東京校  木下 淳子さん(40歳 女性)

 

結婚してからずっとこれまで、引っ越しを繰り返してきました。

一年二年ごとに、命ぜられるがままに。

いつもなんだか長い旅の途中のような、そんな感じでした。

夕暮れに買い物に行くと、私はどこにいるのやらと、不思議な感覚によくなるのです。

 

同じ場所に長く住んだら、そうではなくなるのかな、落ち着くのかなと思っていましたが、今の土地に8年と少し腰を据えましたら、なぜだかもっと落ち着かなくなってしまったのです。心が。

 

その心も、ずっと旅ばかりしていました。

過去に向かってずんずん走っては転び、

未来にはいつでも妄想ジェットコースターで飛んで行き、怖がっては、

穴に身を潜めじっとじっとじっとして、

モグラになってなにも感じないようにしてみたり・・・

 

メンタルの講座で、衛藤先生がおっしゃった、『今ここに』

いつもいなかった、私です。

 主人はどこに行っても、仕事場の対人関係でトラブルを起こします。

 本人はトラブルとは思っていないようで、仕事をきちんと遂行するために、不誠実なことをすると彼が感じた人間を、とにかく糾弾するのです。

 

 主人は医師ですので、それだけ真摯に立ち向かわなければならない仕事だと思いますし、家族を犠牲にしてでも優先させるべき仕事というのもよくわかります。

 

 主人はそれはそれは真剣に患者さんに向き合います。お年寄りが多いので、じっくり付き合い、入退院、往診をしながら 余計な医療をせずに老いていく身体をゆっくり横たえて穏やかに看取っていく経過を、丁寧にご家族にことも踏まえて進めていく人なのです。
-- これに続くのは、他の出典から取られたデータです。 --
Lemma current_pid_named s : sched_ok s -> named s -> exists c, proc_current_pid s = Ok (c, s) /\ c <> 0.
Proof.
  intros Hs [H0 Hn]. destruct (at_in s (current_proc s) (so_len _ Hs)) as (q & Hq); [pose proof (so_range _ Hs); lia|]. exists (pid q). split; [|eapply Hn; eauto].
  unfold proc_current_pid. rewrite bind_gets. rewrite (proj2 (Z.eqb_neq _ _)) by (unfold NULLP; lia). by rewrite (bind_ok _ _ _ _ _ (getp_ok _ _ _ Hq)).
Qed.
Lemma interrupts_reach m : forall t k p l,
  let s := table t in sched_ok s -> proc_reaper_enabled s = true -> named s -> 0 <= slice_ticks t < 5 -> at_ s k = Some p -> schedulable p = true -> k <> current_proc s ->
  distance s k < Z.of_nat m -> (5 * m <= length l)%nat ->
  exists n t', (n <= 5 * m)%nat /\ interrupts (take n l) t = Ok (tt, t') /\ current_proc (table t') = k.
Proof.
  induction m as [|m IH]; intros t k p l s Hs Hre Hna Ht Hp Hk Hne Hd Hl; [pose proof (distance_range s k); lia|].
  destruct (current_pid_named s Hs Hna) as (c & Hc & Hc0). set (r := Z.to_nat (5 - (if slice_pid t =? c then slice_ticks t else 0))).
  assert (Hr : Z.of_nat r = 5 - (if slice_pid t =? c then slice_ticks t else 0) /\ (r <= 5)%nat) by (subst r; destruct (slice_pid t =? c); lia).
  destruct (slice_ends c r t l Hc Hc0 Ht ltac:(lia) ltac:(lia)) as (t1 & esp & regs & Et & Hz & Ei).
  destruct (schedule_closer s esp regs k p Hs Hre Hp Hk Hne) as (s1 & E1 & Hs1 & Hre1 & Hna1 & Hcase). specialize (Hna1 Hna).
  assert (E2 : interrupts (take r l) t = Ok (tt, Ticker (tick t1) (slice_ticks t1) (slice_pid t1) s1)).
  { rewrite Ei. unfold bind, on_table. subst s. by rewrite Et, E1. }
  set (t2 := Ticker _ _ _ _) in E2. destruct Hcase as [Hck|(Hp1 & Hne1 & Hlt)]; [exists r, t2; split; [lia|done]|].
  destruct (IH t2 k p (drop r l)) as (n & t' & Hn & En & Hk'); [done|done|done|cbn; lia|done|done|done|cbn [t2 table]; lia|rewrite length_drop; lia|].
  exists (r + n)%nat, t'. split; [lia|]. split; [|done]. rewrite <-(take_drop r l) at 1. rewrite take_app_add', (interrupts_app _ _ _ _ E2); [done|rewrite length_take; lia].
Qed.

(** A call of proc_schedule while the reaper thread does the reaping either changes nothing,
    when no process other than the current one can run, or switches to the first process in round
    robin order: the process left is READY (when it was RUNNING) with its stack pointer saved if
    asked, the chosen one is current and RUNNING, its kernel stack and address space are
    installed, its saved stack pointer is handed to the interrupt return and no other entry
    changes. *)
Theorem proc_schedule_switches (s : S) esp regs save :
  sched_ok s -> proc_reaper_enabled s = true ->
  (proc_schedule esp regs save s = Ok (false, s) /\ forall k, can_run s k -> k = current_proc s) \/
  (exists d p s', 0 <= d < 16 /\ let n := after (current_index s) d in
     n <> current_proc s /\ (forall e, 0 <= e < d -> ~ can_run s (after (current_index s) e)) /\
     at_ s n = Some p /\ schedulable p = true /\ proc_schedule esp regs save s = Ok (true, s') /\
     sched_ok s' /\ current_proc s' = n /\ at_ s' n = Some (set_state PROC_RUNNING p) /\
     at_ s' (current_proc s) = left save regs <$> at_ s (current_proc s) /\
     (forall j, j <> n -> j <> current_proc s -> at_ s' j = at_ s j) /\
     sched_next_esp s' = context_esp p /\ env s' = loaded p (env s)).
Proof.
  intros Hs Hre. destruct (proc_schedule_steps s esp regs save Hs Hre) as [?|(d & p & Hd & Hn & Hc & Hb & Hp & ->)];
    [by left|right].
  set (n := after (current_index s) d) in *. eexists d, p, _. split; [done|]. fold n.
  pose proof (switched_ok s n save regs Hs (after_range _ _)) as [? ? ? ?].
  split_and!; [done|done|done| |done|by split| | | | |done|done].
  - destruct Hc as (q & Hq & ?). congruence.
  - simpl. unfold switched. apply put_current.
  - change (at_ (switched s n save regs) n = Some (set_state PROC_RUNNING p)).
    by rewrite at_switched, decide_True, decide_False, Hp by congruence.
  - change (at_ (switched s n save regs) (current_proc s) = left save regs <$> at_ s (current_proc s)).
    by rewrite at_switched, decide_False, decide_True by congruence.
  - intros j Hj1 Hj2. change (at_ (switched s n save regs) j = at_ s j). by rewrite at_switched, !decide_False by congruence.
Qed.

(** C11: Every process that can run gets the processor: when the reaper thread does the reaping and
    the current process and those that can run have a number (timer_callback never switches away from
    number 0), each process that is READY with a saved context is the current process after at most 80
    timer interrupts, 16 slices of 5, whatever stack pointers they save, if nothing else changes the
    table meanwhile. *)
Theorem proc_schedule_fair t k p l :
  let s := table t in sched_ok s -> proc_reaper_enabled s = true -> named s -> 0 <= slice_ticks t < 5 -> at_ s k = Some p -> schedulable p = true -> (80 <= length l)%nat ->
  exists n t', (n <= 80)%nat /\ interrupts (take n l) t = Ok (tt, t') /\ current_proc (table t') = k.
Proof.
  intros s Hs Hre Hna Ht Hp Hk Hl. destruct (decide (k = current_proc s)) as [->|Hne].
  - exists 0%nat, t. split; [lia|]. done.
  - apply (interrupts_reach 16 t k p l); try done. all: pose proof (distance_range (table t) k); lia.
Qed.
End Scheduler.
 その仕事のしかたは信念があって、私はりっぱだなと尊敬しています。

 

 でも、その仕事仲間がその意に反して無神経だったり手を抜いた日には・・・

 もう大変です。

 目上の人であろうが、立場が上のひとであろうが、

 徹底的に抗議するのです。

 それによって、仕事場はぴりぴり。

 雰囲気が悪いと苦情が出ますが、当の本人は、雰囲気のために仕事をしているわけじゃない!と、聞く耳を持ちません。

 

 そんな主人ですので、家にはほとんど居ません。

 食事もいつ摂るのかわからずに、夜中にご飯を炊くこともしばしばです。

 それでも私は、平気でした。

 どちらかというと、そうすることが好きでした。

 主人の役に立っているということが嬉しかったのです。

 

 私の父は、主人のいた大学で働いており、いつも応援していました。

 父は私が結婚するときに、「どんなところで働こうとも、いっしょに苦労してきなさい」と申しました。それだけその志の学生さんを大事に思ってきたのだと思います。

 

 自分が直接手をださずとも、人を介して役に立つことがあると、父は学生さんのためにいろいろなことをしていました。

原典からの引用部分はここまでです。